■ **TASK PROMPT**
Of the material below, only the lines from the line containing "(** ** Aggregation *)" down to the line containing "(** What the scan" belong in the answer, written out exactly.

★ ★ ★ ★

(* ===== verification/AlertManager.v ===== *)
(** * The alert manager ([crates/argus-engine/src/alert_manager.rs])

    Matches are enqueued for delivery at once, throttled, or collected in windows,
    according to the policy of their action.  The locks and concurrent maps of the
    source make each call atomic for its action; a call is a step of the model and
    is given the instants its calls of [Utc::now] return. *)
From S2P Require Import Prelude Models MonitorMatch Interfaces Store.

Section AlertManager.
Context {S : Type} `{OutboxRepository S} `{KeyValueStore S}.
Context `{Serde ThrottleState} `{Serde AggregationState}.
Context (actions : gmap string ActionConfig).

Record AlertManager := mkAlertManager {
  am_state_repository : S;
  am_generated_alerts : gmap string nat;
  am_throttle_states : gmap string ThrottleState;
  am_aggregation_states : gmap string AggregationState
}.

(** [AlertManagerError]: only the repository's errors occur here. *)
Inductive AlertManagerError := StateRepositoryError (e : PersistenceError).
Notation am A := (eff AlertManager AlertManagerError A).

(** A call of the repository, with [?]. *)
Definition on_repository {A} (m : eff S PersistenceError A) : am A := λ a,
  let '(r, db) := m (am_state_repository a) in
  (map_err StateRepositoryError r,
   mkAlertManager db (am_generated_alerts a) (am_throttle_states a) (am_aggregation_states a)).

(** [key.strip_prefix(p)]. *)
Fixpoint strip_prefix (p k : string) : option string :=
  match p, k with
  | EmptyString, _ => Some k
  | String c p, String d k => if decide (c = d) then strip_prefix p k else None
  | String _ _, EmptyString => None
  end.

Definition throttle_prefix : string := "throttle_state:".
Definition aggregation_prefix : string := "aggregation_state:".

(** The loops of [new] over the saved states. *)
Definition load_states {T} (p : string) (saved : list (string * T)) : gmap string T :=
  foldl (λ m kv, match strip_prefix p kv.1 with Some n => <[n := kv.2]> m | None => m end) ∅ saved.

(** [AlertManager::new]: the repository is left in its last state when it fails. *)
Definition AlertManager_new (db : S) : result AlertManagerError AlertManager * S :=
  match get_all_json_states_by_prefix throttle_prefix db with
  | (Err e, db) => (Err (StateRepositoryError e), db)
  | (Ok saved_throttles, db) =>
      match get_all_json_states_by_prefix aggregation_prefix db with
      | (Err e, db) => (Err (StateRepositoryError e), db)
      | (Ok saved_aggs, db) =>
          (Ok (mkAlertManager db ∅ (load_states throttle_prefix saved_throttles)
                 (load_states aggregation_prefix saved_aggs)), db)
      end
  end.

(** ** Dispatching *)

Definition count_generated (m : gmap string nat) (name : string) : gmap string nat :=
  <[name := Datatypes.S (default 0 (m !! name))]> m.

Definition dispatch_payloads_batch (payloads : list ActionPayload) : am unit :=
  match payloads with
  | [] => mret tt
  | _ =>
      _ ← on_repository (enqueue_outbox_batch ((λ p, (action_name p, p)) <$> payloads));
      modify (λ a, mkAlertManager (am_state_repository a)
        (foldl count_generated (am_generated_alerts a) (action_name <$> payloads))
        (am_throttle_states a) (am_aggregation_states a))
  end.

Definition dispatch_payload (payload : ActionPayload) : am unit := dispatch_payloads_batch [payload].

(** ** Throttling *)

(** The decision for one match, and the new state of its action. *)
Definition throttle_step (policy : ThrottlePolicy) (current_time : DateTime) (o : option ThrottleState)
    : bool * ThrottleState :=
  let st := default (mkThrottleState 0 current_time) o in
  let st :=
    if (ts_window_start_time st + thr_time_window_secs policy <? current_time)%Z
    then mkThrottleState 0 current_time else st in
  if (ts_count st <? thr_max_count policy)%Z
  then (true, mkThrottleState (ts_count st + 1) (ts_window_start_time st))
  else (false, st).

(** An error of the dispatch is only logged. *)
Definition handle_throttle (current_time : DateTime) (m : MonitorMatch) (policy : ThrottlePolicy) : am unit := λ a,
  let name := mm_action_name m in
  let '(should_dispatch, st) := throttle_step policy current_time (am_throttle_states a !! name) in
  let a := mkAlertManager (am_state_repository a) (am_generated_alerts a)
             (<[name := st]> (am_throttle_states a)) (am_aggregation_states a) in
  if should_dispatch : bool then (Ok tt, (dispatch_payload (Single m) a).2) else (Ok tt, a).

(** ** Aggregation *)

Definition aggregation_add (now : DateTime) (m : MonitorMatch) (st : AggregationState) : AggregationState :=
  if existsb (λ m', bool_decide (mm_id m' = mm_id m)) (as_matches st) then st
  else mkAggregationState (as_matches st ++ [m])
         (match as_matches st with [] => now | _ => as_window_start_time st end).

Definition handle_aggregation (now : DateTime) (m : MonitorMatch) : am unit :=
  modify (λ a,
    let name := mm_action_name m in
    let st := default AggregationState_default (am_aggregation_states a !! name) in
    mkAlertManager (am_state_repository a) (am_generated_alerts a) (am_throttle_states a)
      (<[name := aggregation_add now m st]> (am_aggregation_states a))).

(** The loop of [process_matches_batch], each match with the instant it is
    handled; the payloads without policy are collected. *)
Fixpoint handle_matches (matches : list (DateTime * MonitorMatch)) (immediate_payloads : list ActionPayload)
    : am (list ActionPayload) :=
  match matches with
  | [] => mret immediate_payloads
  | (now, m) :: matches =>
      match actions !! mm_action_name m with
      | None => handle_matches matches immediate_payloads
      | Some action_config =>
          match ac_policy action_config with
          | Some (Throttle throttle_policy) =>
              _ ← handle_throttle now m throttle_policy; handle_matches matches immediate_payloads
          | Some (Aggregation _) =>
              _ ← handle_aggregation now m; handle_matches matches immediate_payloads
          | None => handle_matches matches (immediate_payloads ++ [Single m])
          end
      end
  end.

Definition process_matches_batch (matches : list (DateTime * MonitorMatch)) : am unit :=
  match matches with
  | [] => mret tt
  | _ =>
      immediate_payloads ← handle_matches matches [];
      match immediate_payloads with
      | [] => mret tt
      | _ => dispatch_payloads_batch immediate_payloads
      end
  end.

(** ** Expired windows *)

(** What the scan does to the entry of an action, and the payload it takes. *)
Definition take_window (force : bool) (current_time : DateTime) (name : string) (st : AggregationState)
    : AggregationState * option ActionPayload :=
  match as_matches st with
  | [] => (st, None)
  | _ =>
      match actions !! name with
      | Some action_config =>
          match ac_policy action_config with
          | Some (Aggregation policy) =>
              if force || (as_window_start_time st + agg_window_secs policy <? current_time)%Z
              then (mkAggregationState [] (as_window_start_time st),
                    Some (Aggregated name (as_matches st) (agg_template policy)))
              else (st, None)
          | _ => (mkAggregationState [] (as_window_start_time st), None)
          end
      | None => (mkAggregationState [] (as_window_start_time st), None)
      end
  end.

★ ★ ★ ★

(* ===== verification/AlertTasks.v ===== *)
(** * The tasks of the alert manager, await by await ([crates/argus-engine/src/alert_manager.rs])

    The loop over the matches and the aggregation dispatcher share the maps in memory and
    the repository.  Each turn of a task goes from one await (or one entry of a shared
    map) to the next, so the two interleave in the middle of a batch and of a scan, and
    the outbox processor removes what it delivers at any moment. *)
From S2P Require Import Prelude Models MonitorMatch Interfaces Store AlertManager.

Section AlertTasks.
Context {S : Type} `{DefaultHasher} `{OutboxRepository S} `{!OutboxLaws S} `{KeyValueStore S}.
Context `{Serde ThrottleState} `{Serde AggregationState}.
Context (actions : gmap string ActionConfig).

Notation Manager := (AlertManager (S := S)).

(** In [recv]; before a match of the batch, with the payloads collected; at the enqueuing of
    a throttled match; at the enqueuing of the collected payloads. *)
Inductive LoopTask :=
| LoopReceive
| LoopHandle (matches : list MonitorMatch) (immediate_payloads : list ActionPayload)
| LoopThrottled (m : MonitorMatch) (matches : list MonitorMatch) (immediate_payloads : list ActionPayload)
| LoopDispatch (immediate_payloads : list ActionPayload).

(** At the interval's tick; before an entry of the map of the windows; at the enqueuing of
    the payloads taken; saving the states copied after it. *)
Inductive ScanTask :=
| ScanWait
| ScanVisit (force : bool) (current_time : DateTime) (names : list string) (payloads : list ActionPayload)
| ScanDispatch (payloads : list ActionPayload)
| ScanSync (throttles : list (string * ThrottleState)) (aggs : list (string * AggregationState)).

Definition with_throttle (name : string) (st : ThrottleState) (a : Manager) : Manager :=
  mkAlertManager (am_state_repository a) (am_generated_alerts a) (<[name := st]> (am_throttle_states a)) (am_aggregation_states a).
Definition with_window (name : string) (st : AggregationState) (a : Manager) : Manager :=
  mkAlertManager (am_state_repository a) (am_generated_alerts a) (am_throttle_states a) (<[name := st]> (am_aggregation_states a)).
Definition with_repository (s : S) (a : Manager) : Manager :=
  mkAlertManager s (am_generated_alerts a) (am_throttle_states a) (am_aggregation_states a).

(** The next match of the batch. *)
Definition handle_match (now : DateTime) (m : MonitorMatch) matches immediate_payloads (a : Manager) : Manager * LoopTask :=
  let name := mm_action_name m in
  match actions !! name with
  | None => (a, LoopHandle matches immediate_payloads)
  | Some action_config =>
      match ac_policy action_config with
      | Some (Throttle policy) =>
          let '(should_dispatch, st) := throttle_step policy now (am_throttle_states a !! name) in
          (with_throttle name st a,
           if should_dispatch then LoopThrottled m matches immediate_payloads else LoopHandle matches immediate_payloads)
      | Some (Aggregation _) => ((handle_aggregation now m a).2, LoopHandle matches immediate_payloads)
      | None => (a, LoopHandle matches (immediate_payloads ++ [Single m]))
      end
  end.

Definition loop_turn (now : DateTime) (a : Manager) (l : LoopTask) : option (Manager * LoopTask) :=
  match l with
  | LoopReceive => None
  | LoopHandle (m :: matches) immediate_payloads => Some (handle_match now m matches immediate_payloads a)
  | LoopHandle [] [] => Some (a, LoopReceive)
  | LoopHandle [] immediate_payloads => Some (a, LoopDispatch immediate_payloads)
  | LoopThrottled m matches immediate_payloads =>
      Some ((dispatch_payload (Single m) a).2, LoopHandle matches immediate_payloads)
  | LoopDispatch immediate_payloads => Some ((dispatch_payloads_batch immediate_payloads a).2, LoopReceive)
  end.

★ ★ ★ ★

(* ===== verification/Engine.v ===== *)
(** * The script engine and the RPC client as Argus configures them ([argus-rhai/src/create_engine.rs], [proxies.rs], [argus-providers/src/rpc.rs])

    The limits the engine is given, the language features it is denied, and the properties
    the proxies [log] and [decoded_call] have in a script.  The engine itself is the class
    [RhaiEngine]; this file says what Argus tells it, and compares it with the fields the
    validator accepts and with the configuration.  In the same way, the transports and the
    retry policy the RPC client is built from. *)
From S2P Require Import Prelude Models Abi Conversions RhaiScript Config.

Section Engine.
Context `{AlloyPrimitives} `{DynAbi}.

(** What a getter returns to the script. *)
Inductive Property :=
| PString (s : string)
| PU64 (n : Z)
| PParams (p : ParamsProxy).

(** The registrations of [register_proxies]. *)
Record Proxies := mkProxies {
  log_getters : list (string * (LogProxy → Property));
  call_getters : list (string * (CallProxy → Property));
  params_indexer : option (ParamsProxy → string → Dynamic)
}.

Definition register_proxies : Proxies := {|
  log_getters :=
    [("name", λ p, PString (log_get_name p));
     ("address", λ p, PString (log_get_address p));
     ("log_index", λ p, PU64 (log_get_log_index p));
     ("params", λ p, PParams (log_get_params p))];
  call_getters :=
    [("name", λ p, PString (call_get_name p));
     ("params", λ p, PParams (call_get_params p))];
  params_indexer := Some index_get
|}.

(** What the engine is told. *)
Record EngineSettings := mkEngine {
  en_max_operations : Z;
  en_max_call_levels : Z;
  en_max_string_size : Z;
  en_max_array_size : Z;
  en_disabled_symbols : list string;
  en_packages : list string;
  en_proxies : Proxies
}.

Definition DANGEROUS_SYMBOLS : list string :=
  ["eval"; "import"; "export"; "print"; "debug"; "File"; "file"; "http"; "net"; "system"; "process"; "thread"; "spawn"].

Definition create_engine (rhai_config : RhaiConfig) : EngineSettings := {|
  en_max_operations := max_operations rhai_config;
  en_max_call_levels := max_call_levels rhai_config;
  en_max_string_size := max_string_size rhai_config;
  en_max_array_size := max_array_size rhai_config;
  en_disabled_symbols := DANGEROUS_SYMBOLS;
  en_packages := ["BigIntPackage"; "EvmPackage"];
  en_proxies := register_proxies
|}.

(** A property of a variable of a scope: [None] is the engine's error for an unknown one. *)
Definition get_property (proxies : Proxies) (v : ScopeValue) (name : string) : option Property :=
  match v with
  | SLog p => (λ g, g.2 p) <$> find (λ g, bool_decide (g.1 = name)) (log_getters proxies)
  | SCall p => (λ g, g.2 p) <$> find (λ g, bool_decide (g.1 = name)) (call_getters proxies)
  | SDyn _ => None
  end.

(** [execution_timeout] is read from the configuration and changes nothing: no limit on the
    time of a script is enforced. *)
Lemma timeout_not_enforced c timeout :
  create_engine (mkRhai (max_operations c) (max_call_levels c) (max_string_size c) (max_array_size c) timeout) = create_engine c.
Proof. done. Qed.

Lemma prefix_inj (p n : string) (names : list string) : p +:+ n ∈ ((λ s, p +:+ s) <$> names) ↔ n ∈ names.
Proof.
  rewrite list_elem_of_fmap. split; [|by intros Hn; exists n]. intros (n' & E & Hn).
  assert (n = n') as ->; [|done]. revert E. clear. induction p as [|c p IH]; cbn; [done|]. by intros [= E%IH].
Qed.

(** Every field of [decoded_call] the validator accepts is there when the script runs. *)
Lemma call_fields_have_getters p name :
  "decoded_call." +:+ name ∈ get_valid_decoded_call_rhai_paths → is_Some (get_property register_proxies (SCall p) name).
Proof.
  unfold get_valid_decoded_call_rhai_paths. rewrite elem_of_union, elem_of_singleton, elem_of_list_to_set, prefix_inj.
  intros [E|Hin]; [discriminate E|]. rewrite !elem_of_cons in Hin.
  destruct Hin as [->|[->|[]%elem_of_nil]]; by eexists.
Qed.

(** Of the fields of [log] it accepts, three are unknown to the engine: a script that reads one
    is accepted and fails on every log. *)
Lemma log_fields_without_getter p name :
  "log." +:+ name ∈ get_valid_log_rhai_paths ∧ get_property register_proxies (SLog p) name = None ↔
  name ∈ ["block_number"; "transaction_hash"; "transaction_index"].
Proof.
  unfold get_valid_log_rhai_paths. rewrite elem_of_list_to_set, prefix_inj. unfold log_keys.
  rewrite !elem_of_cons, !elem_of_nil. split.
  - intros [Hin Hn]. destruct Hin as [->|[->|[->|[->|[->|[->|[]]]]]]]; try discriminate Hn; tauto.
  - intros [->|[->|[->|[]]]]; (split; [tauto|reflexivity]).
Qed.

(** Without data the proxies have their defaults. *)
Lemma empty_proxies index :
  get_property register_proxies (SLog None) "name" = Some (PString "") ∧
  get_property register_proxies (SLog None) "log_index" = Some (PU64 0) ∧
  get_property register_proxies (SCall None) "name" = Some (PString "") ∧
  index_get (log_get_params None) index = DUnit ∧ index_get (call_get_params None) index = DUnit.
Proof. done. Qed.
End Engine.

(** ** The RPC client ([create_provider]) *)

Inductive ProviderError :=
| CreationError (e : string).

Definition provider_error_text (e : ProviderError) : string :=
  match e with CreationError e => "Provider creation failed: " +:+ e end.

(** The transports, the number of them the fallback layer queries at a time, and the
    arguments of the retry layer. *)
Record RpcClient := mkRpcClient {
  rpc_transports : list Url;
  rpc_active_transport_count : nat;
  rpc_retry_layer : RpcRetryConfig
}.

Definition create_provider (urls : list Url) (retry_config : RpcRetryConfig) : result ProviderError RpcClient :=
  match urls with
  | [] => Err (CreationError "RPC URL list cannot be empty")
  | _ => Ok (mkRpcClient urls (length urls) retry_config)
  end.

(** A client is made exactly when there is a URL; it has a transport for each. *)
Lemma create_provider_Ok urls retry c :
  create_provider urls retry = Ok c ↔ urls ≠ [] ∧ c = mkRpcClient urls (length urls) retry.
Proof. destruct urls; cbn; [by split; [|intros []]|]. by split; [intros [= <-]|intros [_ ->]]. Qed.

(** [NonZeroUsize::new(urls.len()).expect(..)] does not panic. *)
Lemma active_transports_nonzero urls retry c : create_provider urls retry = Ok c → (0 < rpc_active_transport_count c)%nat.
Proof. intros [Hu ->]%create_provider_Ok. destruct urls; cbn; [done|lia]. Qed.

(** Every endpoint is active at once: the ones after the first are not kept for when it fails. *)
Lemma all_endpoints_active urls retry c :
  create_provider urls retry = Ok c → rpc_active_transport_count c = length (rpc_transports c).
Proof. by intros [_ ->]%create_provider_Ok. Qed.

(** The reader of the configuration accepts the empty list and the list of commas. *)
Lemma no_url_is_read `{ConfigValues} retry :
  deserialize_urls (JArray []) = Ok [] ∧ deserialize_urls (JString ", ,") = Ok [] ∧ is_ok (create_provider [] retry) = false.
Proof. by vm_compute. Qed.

★ ★ ★ ★

■ **RESULT OF THE EXERCISE**
(** ** Aggregation *)

Definition aggregation_add (now : DateTime) (m : MonitorMatch) (st : AggregationState) : AggregationState :=
  if existsb (λ m', bool_decide (mm_id m' = mm_id m)) (as_matches st) then st
  else mkAggregationState (as_matches st ++ [m])
         (match as_matches st with [] => now | _ => as_window_start_time st end).

Definition handle_aggregation (now : DateTime) (m : MonitorMatch) : am unit :=
  modify (λ a,
    let name := mm_action_name m in
    let st := default AggregationState_default (am_aggregation_states a !! name) in
    mkAlertManager (am_state_repository a) (am_generated_alerts a) (am_throttle_states a)
      (<[name := aggregation_add now m st]> (am_aggregation_states a))).

(** The loop of [process_matches_batch], each match with the instant it is
    handled; the payloads without policy are collected. *)
Fixpoint handle_matches (matches : list (DateTime * MonitorMatch)) (immediate_payloads : list ActionPayload)
    : am (list ActionPayload) :=
  match matches with
  | [] => mret immediate_payloads
  | (now, m) :: matches =>
      match actions !! mm_action_name m with
      | None => handle_matches matches immediate_payloads
      | Some action_config =>
          match ac_policy action_config with
          | Some (Throttle throttle_policy) =>
              _ ← handle_throttle now m throttle_policy; handle_matches matches immediate_payloads
          | Some (Aggregation _) =>
              _ ← handle_aggregation now m; handle_matches matches immediate_payloads
          | None => handle_matches matches (immediate_payloads ++ [Single m])
          end
      end
  end.

Definition process_matches_batch (matches : list (DateTime * MonitorMatch)) : am unit :=
  match matches with
  | [] => mret tt
  | _ =>
      immediate_payloads ← handle_matches matches [];
      match immediate_payloads with
      | [] => mret tt
      | _ => dispatch_payloads_batch immediate_payloads
      end
  end.

(** ** Expired windows *)

(** What the scan does to the entry of an action, and the payload it takes. *)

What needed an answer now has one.